Your objective:
Gather up every line from the entries below that uses the word "Python".

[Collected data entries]
(** * Classroom-availability scraper: the normalisation cascade, the cell
    pairer, the schedule-table fill and the pagination loop of [collect.py],
    embedded in Rocq.

    A Python [str] is a sequence of Unicode code points, so a string is a
    list of code points here; the source's literals are written as UTF-8
    string literals and decoded by [py]. *)

From Stdlib Require Import String Ascii NArith ZArith Lia Bool ZifyBool.
From stdpp Require Import base option list gmap.

Local Open Scope N_scope.

(** ** Strings as code-point lists *)

Abbreviation char := N (only parsing).
Abbreviation str := (list N) (only parsing).

Fixpoint utf8_decode (bs : list N) : str :=
  match bs with
  | [] => []
  | b0 :: r0 =>
    if b0 <? 128 then b0 :: utf8_decode r0
    else match r0 with
    | [] => [b0]
    | b1 :: r1 =>
      if b0 <? 224 then ((b0 - 192) * 64 + (b1 - 128)) :: utf8_decode r1
      else match r1 with
      | [] => [b0; b1]
      | b2 :: r2 =>
        if b0 <? 240
        then ((b0 - 224) * 4096 + (b1 - 128) * 64 + (b2 - 128)) :: utf8_decode r2
        else match r2 with
        | [] => [b0; b1; b2]
        | b3 :: r3 =>
          ((b0 - 240) * 262144 + (b1 - 128) * 4096 + (b2 - 128) * 64 + (b3 - 128))
            :: utf8_decode r3
        end
      end
    end
  end.

Definition py (s : string) : str :=
  utf8_decode (List.map N_of_ascii (list_ascii_of_string s)).

(** ** The Python runtime's character tables

    [str.isspace] (also the class [\s] of [re] on [str] patterns). *)

Definition is_space (c : char) : bool :=
  ((9 <=? c) && (c <=? 13)) || ((28 <=? c) && (c <=? 32))
  || (c =? 133) || (c =? 160) || (c =? 5760)
  || ((8192 <=? c) && (c <=? 8202))
  || (c =? 8232) || (c =? 8233) || (c =? 8239) || (c =? 8287) || (c =? 12288).

(** [str.isdecimal], the class [\d] of [re]: the decimal digits of Unicode
    14 come in runs of ten that start at the code points below, and in the
    fifty mathematical digits from U+1D7CE. *)

Definition digit_runs : list N :=
  [ 48; 1632; 1776; 1984; 2406; 2534; 2662; 2790; 2918; 3046; 3174; 3302;
    3430; 3558; 3664; 3792; 3872; 4160; 4240; 6112; 6160; 6470; 6608; 6784;
    6800; 6992; 7088; 7232; 7248; 42528; 43216; 43264; 43472; 43504; 43600;
    44016; 65296; 66720; 68912; 69734; 69872; 69942; 70096; 70384; 70736;
    70864; 71248; 71360; 71472; 71904; 72016; 72784; 73040; 73120; 92768;
    92864; 93008; 120782; 120792; 120802; 120812; 120822; 123200; 123632;
    125264; 130032 ].
(** * HomeKit pairing badge: setup-code decoder and SVG renderer

    A shallow embedding of the algorithmic core of [src/Main.c]:
    [base36ToLong], [codeFromSetupPayload], [qrcodeSVGPath] and
    [SVGBadgeFromSetupPayload], together with the properties the
    specification states about them.

    Conventions of the embedding.
    - A [const char*] is the [string] of the bytes found from the pointer
      on; the byte after the last one of the [string] reads as NUL, so every
      [string] denotes a NUL-terminated C string and [strlen] stops at the
      first NUL byte.
    - [uint64_t] and [int] values are integers of [Z]; the only place where
      the source can leave the range of its types is the conversion of a
      [double] to [uint64_t] in [base36ToLong], which is undefined behaviour
      in C and is [None] here.
    - [double] arithmetic is IEEE-754 binary64 with round-to-nearest-even,
      restricted to the integral values the decoder computes with.
    - [float] arithmetic and the [%.3f] conversion of [qrcodeSVGPath] are
      operations of a [FloatOps] interface; an instance for binary32 built on
      the Standard Library's [SpecFloat] is given in [Module Binary32].
    - [mg_printf] appends its formatted text to the bytes queued on the
      connection, and [LOG] appends a line to the console. *)

From Stdlib Require Import ZArith List Sorted Bool Ascii String Lia.
From Stdlib Require Import Floats.SpecFloat.
Import ListNotations.

Local Open Scope string_scope.
Local Open Scope Z_scope.

(** ** C strings and character buffers *)

Module CString.

Definition NUL : ascii := Ascii.zero.

(** [*p] *)
Definition deref (p : string) : ascii :=
  match p with
  | EmptyString => NUL
  | String c _ => c
  end.

(** [p + n] *)
Fixpoint ptr_add (p : string) (n : nat) {struct n} : string :=
  match n, p with
  | O, _ => p
  | S _, EmptyString => EmptyString
  | S k, String _ t => ptr_add t k
  end.

(** [p[i]] *)
Definition char_at (p : string) (i : nat) : ascii := deref (ptr_add p i).

Fixpoint strlen (p : string) : nat :=
  match p with
  | EmptyString => O
  | String c t => if Ascii.eqb c NUL then O else S (strlen t)
  end.

(** The value of a byte as [unsigned char]. *)
Definition uchar (c : ascii) : Z := Z.of_N (N_of_ascii c).

(** [strncmp]: the bytes are compared as [unsigned char], the comparison
    stops after [n] bytes, at the first difference or at a NUL. *)
Fixpoint strncmp (s1 s2 : string) (n : nat) {struct n} : Z :=
  match n with
  | O => 0
  | S k =>
      let c1 := deref s1 in
      let c2 := deref s2 in
      if negb (Ascii.eqb c1 c2) then uchar c1 - uchar c2
      else if Ascii.eqb c1 NUL then 0
      else strncmp (ptr_add s1 1) (ptr_add s2 1) k
  end.

(** [char buf[n] = { 0 }] *)
Fixpoint zeros (n : nat) : string :=
  match n with
  | O => EmptyString
  | S k => String NUL (zeros k)
  end.

(** [buf[i] = c], for [i] inside the buffer. *)
Fixpoint store (buf : string) (i : nat) (c : ascii) : string :=
  match buf, i with
  | EmptyString, _ => EmptyString
  | String _ t, O => String c t
  | String b t, S k => String b (store t k c)
  end.

(** Stores the bytes of [bytes] at [buf[i]], [buf[i+1]], ... *)
Fixpoint store_bytes (buf : string) (i : nat) (bytes : string) : string :=
  match bytes with
  | EmptyString => buf
  | String c t => store_bytes (store buf i c) (S i) t
  end.

(** The [n] bytes [strncpy] writes: the characters of [src] up to its NUL
    or up to [n] of them, then NUL bytes. *)
Fixpoint strncpy_bytes (src : string) (n : nat) {struct n} : string :=
  match n with
  | O => EmptyString
  | S k =>
      if Ascii.eqb (deref src) NUL then zeros (S k)
      else String (deref src) (strncpy_bytes (ptr_add src 1) k)
  end.

Definition strncpy (dst src : string) (n : nat) : string :=
  store_bytes dst 0 (strncpy_bytes src n).

(** The characters a [%s] conversion prints. *)
Definition c_str (p : string) : string := substring 0 (strlen p) p.

End CString.
Import CString.

(** ** IEEE-754 binary64 on integral values

    Every [double] that [base36ToLong] computes is an integer, an infinity
    or a NaN. A finite one is represented by its integer value; the
    infinities and NaN are merged into [NonFinite], because the only thing
    the decoder does with a [double] is to add to it, to multiply it and to
    convert it to [uint64_t], and all three keep a non-finite value
    non-finite or undefined. *)

Module Double.

Inductive double : Type :=
| Finite (z : Z)
| NonFinite.

(** The integer nearest to [x] that has at most 53 significant bits, ties
    going to the even significand. *)
Definition round_nearest_even (x : Z) : Z :=
  let a := Z.abs x in
  if a <? 2 ^ 53 then x
  else
    let e := Z.log2 a - 52 in
    let m := Z.shiftr a e in
    let r := a - Z.shiftl m e in
    let half := 2 ^ (e - 1) in
    let m' := if (half <? r) || ((r =? half) && Z.odd m) then m + 1 else m in
    Z.sgn x * Z.shiftl m' e.

(** Rounding of an integral real to binary64; overflow gives an infinity. *)
Definition of_Z (x : Z) : double :=
  let r := round_nearest_even x in
  if Z.abs r <? 2 ^ 1024 then Finite r else NonFinite.

Definition add (a b : double) : double :=
  match a, b with
  | Finite x, Finite y => of_Z (x + y)
  | _, _ => NonFinite
  end.

Definition mul (a b : double) : double :=
  match a, b with
  | Finite x, Finite y => of_Z (x * y)
  | _, _ => NonFinite
  end.

(** [pow(x, y)] for a non-negative integral exponent. The C library's
    [pow] is taken to return the correctly rounded power, which is the
    exact power whenever that is representable ([36 ^ i] is, up to
    [i = 16]). *)
Definition pow (x : Z) (y : nat) : double := of_Z (x ^ Z.of_nat y).

(** Conversion to [uint64_t]: defined only for values of [[0, 2^64)]. *)
Definition to_uint64 (d : double) : option Z :=
  match d with
  | Finite z => if (0 <=? z) && (z <? 2 ^ 64) then Some z else None
  | NonFinite => None
  end.

End Double.

(** The same step of [base36ToLong] on the Standard Library's executable
    specification of binary64, to check [Double] against. *)

Definition binary64 (x : Z) : spec_float := binary_normalize 53 1024 x 0 false.

(** The integer a binary64 value converts to, when it is one of
    [[0, 2^64)]: the fraction is discarded. *)
Definition binary64_to_uint64 (f : spec_float) : option Z :=
  match f with
  | S754_zero _ => Some 0
  | S754_finite false m e =>
      let z := if 0 <=? e then Z.pos m * 2 ^ e else Z.pos m / 2 ^ (- e) in
      if z <? 2 ^ 64 then Some z else None
  | S754_finite true m e =>
      if (e <? 0) && (Z.pos m <? 2 ^ (- e)) then Some 0 else None
  | _ => None
  end.

Definition accumulate_binary64 (result value : Z) (i : nat) : option Z :=
  binary64_to_uint64
    (SFadd 53 1024 (binary64 result)
       (SFmul 53 1024 (binary64 value) (binary64 (36 ^ Z.of_nat i)))).

(** ** The setup-code decoder *)

Section Decoder.

(** Whether plain [char] is a signed type on the target. *)
Variable char_is_signed : bool.

(** The value of a [char] after promotion to [int]. *)
Definition char_value (c : ascii) : Z :=
  if (128 <=? uchar c) && char_is_signed then uchar c - 256 else uchar c.

(** The branch on [*character > 0x39] of [base36ToLong]. *)
Definition digit_value (character : ascii) : Z :=
  if char_value character >? 57 (* 0x39 *)
  then char_value character - 65 (* 'A' *) + 10
  else char_value character - 48 (* '0' *).
Lemma set_matra_swars_true env g beat text g' :
  set_matra_swars env g beat text = Ok (g', true) ->
  1 <= beat <= total_matras (taal g) /\
  exists cell,
    nth_error (matras g) (Z.to_nat (beat - 1)) = Some cell /\
    g' = with_matras g (list_set (Z.to_nat (beat - 1)) (set_swars env cell text) (matras g)).
Proof.
  unfold set_matra_swars. destruct (_ || _) eqn:R; [discriminate |].
  apply orb_false_iff in R as [R1 R2]. apply Z.ltb_ge in R1.
  assert (R3 : beat <= total_matras (taal g)).
  { destruct (Z.gtb_spec beat (total_matras (taal g))); [discriminate | lia]. }
  destruct (set_cell_at env g (Z.to_nat (beat - 1)) text) as [g1 | e] eqn:E;
    [| discriminate].
  cbn [bind]. intros H. inversion H; subst g1.
  split; [lia |]. now apply set_cell_at_inv in E.
Qed.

Response area:
    A Python [str] is a sequence of Unicode code points, so a string is a
(** ** The Python runtime's character tables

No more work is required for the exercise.